--- Supplied data ---

Lemma authenticate_caller_safe (P : G -> caller -> Prop) g schedule authorization raw admission : refuses g ->
  (forall token, ok g (ReviewToken token [scheduleProducerAudience])) ->
  (forall token status, refuses (next g (ReviewToken token [scheduleProducerAudience]) status)) ->
  (forall token status who, authenticates status = true -> tr_Username status = cl_producer who ->
     resolveWorkflowForProducer schedule (cl_producer who) (sq_Workflow admission) = Ok (cl_workflow who) ->
     (ScheduleUsesPrincipalCredentials schedule = true ->
      producerAllowsDynamicPrincipal schedule (cl_producer who) (cl_principal who) = true) ->
     P (next g (ReviewToken token [scheduleProducerAudience]) (Some status)) who) ->
  safe (answers Q P) g (authenticate_caller schedule authorization raw admission).
Proof.
  intros HF Hok HF' HP. unfold authenticate_caller.
  destruct (bearerToken authorization) as [token|]; [|by apply HF].
  apply safe_ebind, safe_then_do, Authenticate_safe; [by apply HF|apply Hok|intros status; by apply HF'|].
  intros status Ha. specialize (HF' token (Some status)). clear HF. rename HF' into HF.
  destruct (negb (validateProfiledAdmissionShape raw)); [by apply HF|].
  destruct (bool_decide _ && _); [by apply HF|].
  destruct (resolveWorkflowForProducer _ _ _) as [workflow|e] eqn:Ew.
  - destruct (ScheduleUsesPrincipalCredentials schedule) eqn:Ep, (producerAllowsDynamicPrincipal _ _ _) eqn:Ea'; cbn [andb negb];
      try (by apply reject_with_safe, HF); by apply HP.
  - destruct e; first [by apply reject_with_safe, HF | by apply HF].
Qed.

Lemma check_capacity_safe (P : G -> unit -> Prop) g schedule profiled principal runs workID workGroup : refuses g ->
  (retainedWorkExists runs workID || activeWorkGroupExists runs workGroup = true -> Q g (Json 202 (rejection "duplicate-work"))) ->
  (sk_Suspend (sched_Spec schedule) = true -> Q g (Json 202 (rejection "schedule-suspended"))) ->
  (forall limit, retainedWorkExists runs workID = false -> activeWorkGroupExists runs workGroup = false ->
     sk_Suspend (sched_Spec schedule) = false -> (countActiveScheduledRuns runs < EffectiveMaxParallelism schedule)%Z ->
     match sk_PrincipalParallelism (sched_Spec schedule) with
     | None => limit = 0%Z
     | Some configuration => profiled = true /\ principalParallelismLimit configuration principal = Ok limit
     end ->
     ((0 < limit)%Z -> (countActiveScheduledRunsForPrincipal runs principal < limit)%Z) -> P g tt) ->
  safe (answers Q P) g (check_capacity schedule profiled principal runs workID workGroup).
Proof.
  intros HF Hdup Hsus HP. unfold check_capacity. destruct (_ || _) eqn:Ed; [by apply reject_with_safe, Hdup|].
  apply orb_false_iff in Ed as [Er Eg]. destruct (sk_Suspend _) eqn:Es; [by apply reject_with_safe, Hsus|].
  apply safe_ebind. assert (Hrest : forall limit,
    match sk_PrincipalParallelism (sched_Spec schedule) with
    | None => limit = 0%Z
    | Some configuration => profiled = true /\ principalParallelismLimit configuration principal = Ok limit
    end -> safe (answers Q P) g
      (if (EffectiveMaxParallelism schedule <=? countActiveScheduledRuns runs)%Z
       then reject_with schedule 429 maxParallelismReachedReason
       else if (0 <? limit)%Z && (limit <=? countActiveScheduledRunsForPrincipal runs principal)%Z
            then reject_with schedule 429 principalMaxParallelismReachedReason else go tt)).
  { intros limit Hl. destruct (Z.leb_spec (EffectiveMaxParallelism schedule) (countActiveScheduledRuns runs)); [by apply reject_with_safe, HF|].
    destruct (_ && _) eqn:El; [by apply reject_with_safe, HF|]. apply (HP limit); try done.
    intros Hpos. apply andb_false_iff in El as [El|El]; bool_prop; lia. }
  unfold principal_limit. destruct (sk_PrincipalParallelism (sched_Spec schedule)) as [configuration|]; [|by apply (Hrest 0%Z)].
  destruct profiled; cbn [negb]; [|by apply reject_with_safe, HF].
  destruct (principalParallelismLimit configuration principal) as [limit|[]] eqn:El; try by apply reject_with_safe, HF.
  by apply (Hrest limit).
Qed.
End Parts.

---

What you will do: Down to the last line, copy the entries above exactly.

Your response:
Lemma authenticate_caller_safe (P : G -> caller -> Prop) g schedule authorization raw admission : refuses g ->
  (forall token, ok g (ReviewToken token [scheduleProducerAudience])) ->
  (forall token status, refuses (next g (ReviewToken token [scheduleProducerAudience]) status)) ->
  (forall token status who, authenticates status = true -> tr_Username status = cl_producer who ->
     resolveWorkflowForProducer schedule (cl_producer who) (sq_Workflow admission) = Ok (cl_workflow who) ->
     (ScheduleUsesPrincipalCredentials schedule = true ->
      producerAllowsDynamicPrincipal schedule (cl_producer who) (cl_principal who) = true) ->
     P (next g (ReviewToken token [scheduleProducerAudience]) (Some status)) who) ->
  safe (answers Q P) g (authenticate_caller schedule authorization raw admission).
Proof.
  intros HF Hok HF' HP. unfold authenticate_caller.
  destruct (bearerToken authorization) as [token|]; [|by apply HF].
  apply safe_ebind, safe_then_do, Authenticate_safe; [by apply HF|apply Hok|intros status; by apply HF'|].
  intros status Ha. specialize (HF' token (Some status)). clear HF. rename HF' into HF.
  destruct (negb (validateProfiledAdmissionShape raw)); [by apply HF|].
  destruct (bool_decide _ && _); [by apply HF|].
  destruct (resolveWorkflowForProducer _ _ _) as [workflow|e] eqn:Ew.
  - destruct (ScheduleUsesPrincipalCredentials schedule) eqn:Ep, (producerAllowsDynamicPrincipal _ _ _) eqn:Ea'; cbn [andb negb];
      try (by apply reject_with_safe, HF); by apply HP.
  - destruct e; first [by apply reject_with_safe, HF | by apply HF].
Qed.

Lemma check_capacity_safe (P : G -> unit -> Prop) g schedule profiled principal runs workID workGroup : refuses g ->
  (retainedWorkExists runs workID || activeWorkGroupExists runs workGroup = true -> Q g (Json 202 (rejection "duplicate-work"))) ->
  (sk_Suspend (sched_Spec schedule) = true -> Q g (Json 202 (rejection "schedule-suspended"))) ->
  (forall limit, retainedWorkExists runs workID = false -> activeWorkGroupExists runs workGroup = false ->
     sk_Suspend (sched_Spec schedule) = false -> (countActiveScheduledRuns runs < EffectiveMaxParallelism schedule)%Z ->
     match sk_PrincipalParallelism (sched_Spec schedule) with
     | None => limit = 0%Z
     | Some configuration => profiled = true /\ principalParallelismLimit configuration principal = Ok limit
     end ->
     ((0 < limit)%Z -> (countActiveScheduledRunsForPrincipal runs principal < limit)%Z) -> P g tt) ->
  safe (answers Q P) g (check_capacity schedule profiled principal runs workID workGroup).
Proof.
  intros HF Hdup Hsus HP. unfold check_capacity. destruct (_ || _) eqn:Ed; [by apply reject_with_safe, Hdup|].
  apply orb_false_iff in Ed as [Er Eg]. destruct (sk_Suspend _) eqn:Es; [by apply reject_with_safe, Hsus|].
  apply safe_ebind. assert (Hrest : forall limit,
    match sk_PrincipalParallelism (sched_Spec schedule) with
    | None => limit = 0%Z
    | Some configuration => profiled = true /\ principalParallelismLimit configuration principal = Ok limit
    end -> safe (answers Q P) g
      (if (EffectiveMaxParallelism schedule <=? countActiveScheduledRuns runs)%Z
       then reject_with schedule 429 maxParallelismReachedReason
       else if (0 <? limit)%Z && (limit <=? countActiveScheduledRunsForPrincipal runs principal)%Z
            then reject_with schedule 429 principalMaxParallelismReachedReason else go tt)).
  { intros limit Hl. destruct (Z.leb_spec (EffectiveMaxParallelism schedule) (countActiveScheduledRuns runs)); [by apply reject_with_safe, HF|].
    destruct (_ && _) eqn:El; [by apply reject_with_safe, HF|]. apply (HP limit); try done.
    intros Hpos. apply andb_false_iff in El as [El|El]; bool_prop; lia. }
  unfold principal_limit. destruct (sk_PrincipalParallelism (sched_Spec schedule)) as [configuration|]; [|by apply (Hrest 0%Z)].
  destruct profiled; cbn [negb]; [|by apply reject_with_safe, HF].
  destruct (principalParallelismLimit configuration principal) as [limit|[]] eqn:El; try by apply reject_with_safe, HF.
  by apply (Hrest limit).
Qed.
End Parts.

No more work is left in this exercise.